Incriminating text messages and selfie photos on a phone seized by anti-gang police officers helped convince a judge on Friday (Oct. 9) of the guilt of one of three men arrested following a beating, a pre-planned robbery and a kidnapping last year in the middle of a deadly Kamloops gang war.
However, B.C. Supreme Court Justice Nathan Smith said prosecutors failed to link a gun seized by police to the violent crime spree, meaning the time Michael Mathieson is likely to spend behind bars will be much shorter than it could have been.
Mathieson, 40, stood trial over three weeks in B.C. Supreme Court in Kamloops on charges of armed robbery, unlawful confinement, kidnapping with a firearm and assault. Smith found him guilty of unlawful confinement, robbery, kidnapping and assault.
Police stumbled upon a kidnapping in progress in the early-morning hours of Feb. 14, 2019, while monitoring a wiretap as part of a separate ongoing investigation.
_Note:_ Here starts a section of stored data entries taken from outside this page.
(* ===== verification/SchedPriority.v ===== *)
(** * Static-priority strategy (kernel/sched_priority.c)

    [priority_select_next] scans the whole table for the RUNNABLE entry of the
    highest priority, releasing each lock before taking the next one, then
    locks the candidate again and starts over if another CPU took it. *)
From stdpp Require Import base list strings gmap.
From Stdlib Require Import ZArith Lia.
From S2P Require Import Prelude Spinlock KState SchedScan.

(** The local variables of the scan: best, best_index, best_priority. *)
Record pcand : Type := mkPcand { best : option nat; best_index : Z; best_priority : Z }.

Section Priority.
Context {E : Type} {I : Interference}.

(** The body of the inner [for] loop. *)
Definition priority_scan (start offset : nat) (a : pcand) : M (kst E) pcand :=
  let index := ((start + offset) mod NPROC)%nat in
  acquire_proc index ;;;
  let* p := read_proc index in
  let a :=
    if bool_decide (state p = RUNNABLE) &&
       (bool_decide (best a = None) || (best_priority a <? priority p))
    then {| best := Some index; best_index := Z.of_nat index; best_priority := priority p |}
    else a in
  release_proc index ;;;
  mret a.

(** The outer [for (;;)] loop; [fuel] bounds the number of times it starts
    over. *)
Fixpoint priority_select_next (fuel : nat) : M (kst E) (option nat) :=
  match fuel with
  | O => mnofuel
  | S fuel =>
      let* cpu := mreads hartid in
      let* start := mreads (fun k => priority_cursor k !!! cpu) in
      let* a := for_fold (seq 0 NPROC) (priority_scan start)
                  {| best := None; best_index := -1; best_priority := 0 |} in
      match best a with
      | None => mret None
      | Some b =>
          acquire_proc b ;;;
          let* p := read_proc b in
          if bool_decide (state p = RUNNABLE) then
            mmodify (fun k => k <| priority_cursor ::=
              <[cpu := Z.to_nat ((best_index a + 1) mod Z.of_nat NPROC)]> |>) ;;;
            mret (Some b)
          else
            release_proc b ;;;
            priority_select_next fuel
      end
  end.

Definition priority_on_tick (i : nat) : M (kst E) unit := mret tt.
Definition priority_on_yield (i : nat) : M (kst E) unit :=
  modify_proc i (fun p => p <| time_slice := SCHED_RR_TIME_SLICE |>).
Definition priority_on_wakeup (i : nat) : M (kst E) unit := mret tt.
Definition priority_should_preempt (i : nat) : M (kst E) Z := mret 1.

End Priority.

(** The rank of an entry for the static-priority scan. *)
Definition priority_key (t : list proc) (i : nat) : option Z :=
  match t !! i with
  | Some p => if runnable p then Some (priority p) else None
  | None => None
  end.

(** The reference: the first entry of the highest priority in scan order. *)
Definition priority_pick (start : nat) (t : list proc) : option nat :=
  fst <$> argmax (priority_key t) (rotation start).

Definition priority_upd (a : pcand) (i : nat) (p : proc) : pcand :=
  if runnable p && (bool_decide (best a = None) || (best_priority a <? priority p))
  then {| best := Some i; best_index := Z.of_nat i; best_priority := priority p |}
  else a.

Definition pcand_of (b : option (nat * Z)) : pcand :=
  match b with
  | None => {| best := None; best_index := -1; best_priority := 0 |}
  | Some (j, v) => {| best := Some j; best_index := Z.of_nat j; best_priority := v |}
  end.

(** ** Lemmas *)
Lemma priority_scan_eq {E} (I : Interference) start (k : kst E) offset a p :
  let i := ((start + offset) mod NPROC)%nat in
  cpu_wf (mycpu k) -> interfere (kclock k) (procs k) !! i = Some p ->
  lk_free (lock p) ->
  priority_scan start offset a k = Ok (priority_upd a i p, kpass k i p).
Proof.
  intros i Hc Hp Hf. unfold priority_scan. fold i. rewrite (locked_read _ _ p) by done.
  cbn zeta. rewrite (mbind_Ok _ _ _ _ _ (release_proc_klocked _ _ _ _ Hp Hf Hc)). reflexivity.
Qed.

Lemma priority_scan_acc t b l :
  scan_acc id priority_upd t (pcand_of b) l = pcand_of (fold_left (argmax_step (priority_key t)) l b).
Proof.
  revert b. induction l as [|i l IH]; intros b; [done|].
  unfold scan_acc in *. simpl. rewrite <- IH. f_equal.
  unfold argmax_step, priority_key, priority_upd. destruct (t !! i) as [p|]; [|done]. simpl.
  destruct (runnable p); [|done]. destruct b as [[j v]|]; simpl; [|done].
  destruct (v <? priority p); done.
Qed.

Lemma priority_scan_argmax t l :
  scan_acc id priority_upd t (pcand_of None) l = pcand_of (argmax (priority_key t) l).
Proof. apply priority_scan_acc. Qed.

Section PriorityFacts.
Context {E : Type}.
Implicit Types (k : kst E).

Lemma priority_cursor_lt k : kwf k -> (priority_cursor k !!! hartid k < NPROC)%nat.
Proof.
  intros [_ _ Hh _ [Hl Hf] _].
  destruct (lookup_lt_is_Some_2 (priority_cursor k) (hartid k)) as [c Hc]; [lia|].
  rewrite (list_lookup_total_correct _ _ _ Hc). by apply (Forall_lookup_1 _ _ _ _ Hf Hc).
Qed.

(** The state in which the selection returns entry [j]. *)
Definition priority_selected (k : kst E) (j : nat) : kst E :=
  k <| procs ::= alter (fun p => p <| lock ::= held_by (hartid k) |>) j |>
    <| priority_cursor ::= <[hartid k := ((j + 1) mod NPROC)%nat]> |>.

Lemma priority_key_Some t i v :
  priority_key t i = Some v <->
  exists p, t !! i = Some p /\ state p = RUNNABLE /\ priority p = v.
Proof.
  unfold priority_key, runnable. destruct (t !! i) as [p|]; [|split; [done|by intros (? & ? & _)]].
  case_bool_decide; split.
  - intros [= <-]. eauto.
  - intros (q & [= <-] & _ & <-). done.
  - done.
  - intros (q & [= <-] & ? & _). done.
Qed.

Lemma priority_select_quiet fuel k :
  kwf k -> locks_free (procs k) ->
  exists c n, cpu_wf c /\
    noff c = noff (mycpu k) +
      (match priority_pick (priority_cursor k !!! hartid k) (procs k) with
       | Some _ => 1 | None => 0 end) /\
    priority_select_next (I := quiet) (S fuel) k =
      Ok (priority_pick (priority_cursor k !!! hartid k) (procs k),
          (match priority_pick (priority_cursor k !!! hartid k) (procs k) with
           | Some j => priority_selected k j
           | None => k
           end) <| mycpu := c |> <| kclock := n |>).
Proof.
  intros Hk Hl. set (s := priority_cursor k !!! hartid k).
  assert (s < NPROC)%nat as Hs by (by apply priority_cursor_lt).
  destruct (scan_quiet_full s (ticks k) id priority_upd
              (fun I => @priority_scan E I s) (fun p => eq_refl)
              (fun I k o a p _ => priority_scan_eq I s k o a p)
              (pcand_of None) k Hs eq_refl Hk Hl) as (c & n & Hscan & Hc & Hn).
  rewrite list_fmap_id, priority_scan_argmax in Hscan.
  cbn [priority_select_next]. unfold mreads at 1 2, mbind at 1 2, obind at 1 2. cbn [fst snd].
  fold s. rewrite (mbind_Ok _ _ _ _ _ Hscan). unfold priority_pick.
  pose proof (argmax_rotation (priority_key (procs k)) s Hs) as Hmax.
  destruct (argmax (priority_key (procs k)) (rotation s)) as [[j v]|]; cbn [pcand_of best best_index fmap option_fmap option_map fst].
  - destruct Hmax as (Hj & Hkey & _). apply priority_key_Some in Hkey as (p & Hp & Hr & _).
    set (k1 := k <| procs := procs k |> <| mycpu := c |> <| kclock := n |>).
    rewrite (locked_read (I := quiet) k1 j p) by (simpl; eauto). simpl.
    rewrite bool_decide_eq_true_2 by done. rewrite next_cursor.
    exists (push_off c), (S n). split; [auto with kernel|]. rewrite noff_push_off, Hn.
    split; [done|]. unfold mmodify, mbind, obind, mret. cbn [fst snd]. do 2 f_equal.
    unfold priority_selected, klocked. simpl. f_equal.
    exact (insert_as_alter (fun p => p <| lock ::= held_by (hartid k) |>) _ _ _ Hp).
  - exists c, n. split; [done|]. rewrite Hn. split; [lia|]. reflexivity.
Qed.

(** Under any interference each round of the outer loop either returns a
    RUNNABLE entry, locked, or nothing, or starts over with no lock held. *)
Lemma priority_select_any (I : Interference) fuel k :
  kwf k -> locks_free (procs k) ->
  priority_select_next fuel k = NoFuel \/
  exists r k', priority_select_next fuel k = Ok (r, k') /\ hartid k' = hartid k /\
    match r with
    | None => kwf k' /\ locks_free (procs k') /\ same_depth (mycpu k) (mycpu k')
    | Some j => exists k1 p c, kwf k1 /\ locks_free (procs k1) /\
        same_depth (mycpu k) (mycpu k1) /\
        interfere (kclock k1) (procs k1) !! j = Some p /\ runnable p = true /\ cursor_ok c /\
        k' = (klocked k1 j p) <| priority_cursor := c |>
    end.
Proof.
  revert k. induction fuel as [|fuel IH]; intros k Hk Hl; [by left|].
  remember (priority_select_next (S fuel) k) as o eqn:Ho.
  cbn [priority_select_next] in Ho. unfold mreads at 1 2, mbind at 1 2, obind at 1 2 in Ho.
  cbn [fst snd] in Ho. set (s := priority_cursor k !!! hartid k).
  destruct (scan_any s (ticks k) id priority_upd
              (fun I => @priority_scan E I s) (fun p => eq_refl)
              (fun I k o a p _ => priority_scan_eq I s k o a p) I
              (fun a => forall b, best a = Some b -> (b < NPROC)%nat) (seq 0 NPROC) (pcand_of None) k)
    as (a & k1 & H1 & H2 & _ & H4 & H5 & H6 & H7); try done.
  { intros a i p Hi Ha b. unfold priority_upd. destruct (_ && _); [|auto]. intros [= <-]. done. }
  fold s in Ho. rewrite (mbind_Ok _ _ _ _ _ H1) in Ho. destruct (best a) as [b|] eqn:Hb.
  - destruct (entry_free k1 b H4 H5 (H2 _ eq_refl)) as (p & Hp & Hf).
    rewrite (locked_read k1 b p) in Ho by done. simpl in Ho. fold (runnable p) in Ho.
    destruct (runnable p) eqn:Hr.
    + right. eexists _, _. split; [exact Ho|]. split; [done|]. exists k1, p.
      eexists. split_and!; try done. apply cursor_ok_insert; [apply H4|apply next_cursor_lt].
    + rewrite (mbind_Ok _ _ _ _ _ (release_proc_klocked _ _ _ _ Hp Hf (kwf_cpu _ H4))) in Ho.
      subst o. destruct (IH (kpass k1 b p)) as [?|(r & k' & Hr1 & Hr2 & Hr3)]; auto with kernel.
      right. exists r, k'. split; [done|]. split; [by rewrite Hr2|].
      simpl in Hr3. destruct r as [j|].
      * destruct Hr3 as (k2 & p2 & c2 & B1 & B2 & B3 & B4). rewrite same_depth_lockcycle in B3.
        exists k2, p2, c2. split; [done|]. split; [done|]. split; [|done].
        by eapply same_depth_trans.
      * destruct Hr3 as (B1 & B2 & B3). rewrite same_depth_lockcycle in B3.
        split; [done|]. split; [done|]. by eapply same_depth_trans.
  - right. exists None, k1. by split_and!.
Qed.
End PriorityFacts.

(** ** Theorems *)

(** With no other CPU running, one round of priority_select_next suffices,
    and it returns a RUNNABLE entry of the highest priority, the first of them
    in cyclic order from the CPU's cursor (so that processes of equal priority
    take turns), locked by this hart and with the cursor moved just behind it;
    when it returns null no entry is RUNNABLE and nothing has changed. *)
Theorem priority_select_next_correct {E} fuel (k : kst E) :
  kwf k -> locks_free (procs k) ->
  let start := priority_cursor k !!! hartid k in
  exists r c n,
    match r with
    | Some j => exists p,
        priority_select_next (I := quiet) (S fuel) k =
          Ok (Some j, (priority_selected k j) <| mycpu := c |> <| kclock := n |>) /\
        noff c = noff (mycpu k) + 1 /\ procs k !! j = Some p /\ state p = RUNNABLE /\
        forall i q, procs k !! i = Some q -> state q = RUNNABLE ->
          priority q <= priority p /\
          (i <> j -> priority q = priority p -> (cyc_dist start j < cyc_dist start i)%nat)
    | None =>
        priority_select_next (I := quiet) (S fuel) k = Ok (None, k <| mycpu := c |> <| kclock := n |>) /\
        noff c = noff (mycpu k) /\
        forall i q, procs k !! i = Some q -> state q <> RUNNABLE
    end.
Proof.
  intros Hk Hl start. destruct (priority_select_quiet fuel k Hk Hl) as (c & n & _ & Hn & Heq).
  pose proof (priority_cursor_lt k Hk) as Hc. fold start in Hn, Heq, Hc.
  assert (forall i q, procs k !! i = Some q -> (i < NPROC)%nat) as Hlt.
  { intros i q Hq. rewrite <- (kwf_procs _ Hk). by eapply lookup_lt_Some. }
  pose proof (argmax_rotation (priority_key (procs k)) start Hc) as Hmax.
  exists (priority_pick start (procs k)), c, n. rewrite Heq. clear Heq. unfold priority_pick in *.
  destruct (argmax (priority_key (procs k)) (rotation start)) as [[j v]|];
    cbn [fmap option_fmap option_map fst] in *.
  - destruct Hmax as (Hj & Hkey & Hbest). apply priority_key_Some in Hkey as (p & Hp & Hr & <-).
    exists p. split_and!; try done. intros i q Hq Hs.
    apply Hbest; [by eapply Hlt|]. apply priority_key_Some. eauto.
  - split; [done|]. split; [lia|]. intros i q Hq Hs.
    assert (priority_key (procs k) i = Some (priority q)) as H by (apply priority_key_Some; eauto).
    rewrite Hmax in H by (by eapply Hlt). done.
Qed.

(** Hart 0; entry 2 RUNNABLE with priority 1, entries 4 and 9 with priority 7. *)
Definition prio_demo : kst unit :=
  with_proc 2 (fun p => p <| state := RUNNABLE |> <| priority := 1 |>)
    (with_proc 4 (fun p => p <| state := RUNNABLE |> <| priority := 7 |>)
      (with_proc 9 (fun p => p <| state := RUNNABLE |> <| priority := 7 |>) (boot_kst tt 0))).
Lemma prio_demo_kwf : kwf prio_demo.
Proof. do 3 apply kwf_with_proc. apply kwf_boot. unfold NCPU. lia. Qed.
Lemma prio_demo_free : locks_free (procs prio_demo).
Proof. do 3 (apply locks_free_with_proc; [|done]). apply locks_free_boot. Qed.

Lemma priority_select_next_correct_witness :
  fst <$> (match priority_select_next (I := quiet) 1 prio_demo with
           | Ok x => Some x | _ => None end) = Some (Some 4%nat) /\
  exists r c n,
    match r with
    | Some j => exists p,
        priority_select_next (I := quiet) 1 prio_demo =
          Ok (Some j, (priority_selected prio_demo j) <| mycpu := c |> <| kclock := n |>) /\
        noff c = noff (mycpu prio_demo) + 1 /\ procs prio_demo !! j = Some p /\ state p = RUNNABLE /\
        forall i q, procs prio_demo !! i = Some q -> state q = RUNNABLE ->
          priority q <= priority p /\
          (i <> j -> priority q = priority p ->
           (cyc_dist (priority_cursor prio_demo !!! hartid prio_demo) j <
            cyc_dist (priority_cursor prio_demo !!! hartid prio_demo) i)%nat)
    | None =>
        priority_select_next (I := quiet) 1 prio_demo = Ok (None, prio_demo <| mycpu := c |> <| kclock := n |>) /\
        noff c = noff (mycpu prio_demo) /\
        forall i q, procs prio_demo !! i = Some q -> state q <> RUNNABLE
    end.
Proof.
  split; [vm_compute; reflexivity|].
  exact (priority_select_next_correct 0 prio_demo prio_demo_kwf prio_demo_free).
Defined.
Court heard the violent spree began hours earlier when a man was beaten inside a suite at the Hospitality Inn in Lower Sahai. Mathieson was one of the assailants. The victim told police he was beaten, burned with a lighter and struck with a Taser-like weapon in the neck and genitals.
Mathieson and another man then went to the Acadian Inn on the east end of downtown and entered a suite, holding a couple against their will. Mathieson then texted an acquaintance, pretending to be someone else, luring him to the suite with the promise of money.
When the target arrived with his girlfriend and a friend, the two men were robbed, strip-searched and hog-tied. The woman was then kidnapped and taken to the target’s home in Dallas, which was ransacked, then to Kelowna.
In Kelowna, Mathieson handed the kidnapped woman over to a driver, to be taken back to Kamloops. She was rescued by police during a high-risk traffic stop in Falkland, after which Mounties found a bag containing a gun and a bottle of vodka with Mathieson’s fingerprint on it.
Mathieson was arrested three days later by gang-enforcement police. His Samsung phone was seized and searched, turning up information linking him to the robbery and kidnapping and identifying himself as “Mike” and “Mathieson.” Selfies on the phone also showed Mathieson’s face, court heard.
The issue at trial was identity. Mathieson’s lawyers, Dustin Gagnon and Joe Killoran, poked holes in the credibility of Crown witnesses, some of whom were people struggling with addiction and with little apparent reason to co-operate with police or prosecutors.
In handing down his decision, Smith noted those credibility problems, but found that, when coupled with the circumstantial evidence turned up on the seized Samsung phone, it was enough to convict.
“If the Crown’s case rested entirely on that circumstantial evidence, it may not be enough for a finding of guilt beyond a reasonable doubt,” Smith said. “This case is not based entirely on the circumstantial evidence.”
Had Smith found Mathieson guilty of the firearms-related charges, he could have been facing a mandatory five extra years behind bars.
He is still likely to receive a stiff sentence, though. Justin Daniels, charged alongside Mathieson, pleaded guilty in August and was sentenced on Friday, just before Smith’s decision, to 7.5 years in a federal penitentiary.
Daniels, 40, pleaded guilty to counts of armed robbery, kidnapping with a firearm and robbery — the latter count relating to the Hospitality Inn incident. After being given credit for time served, his sentence was shortened to 5.5 years.
In addition to the prison time, Daniels was handed a lifetime firearms ban and ordered to submit a sample of his DNA to a national criminal database.
A third accused, Robert Rennie, has been on the lam since he was granted bail in April. A Canada-wide warrant has been issued for his arrest.
The incidents took place in the middle of a bloody Kamloops gang war that left three people dead and others injured.
Mathieson, who moved from Kamloops to the Lower Mainland after he was charged, will return to court on Nov. 4 in Vancouver to set a date for sentencing. He is not in custody.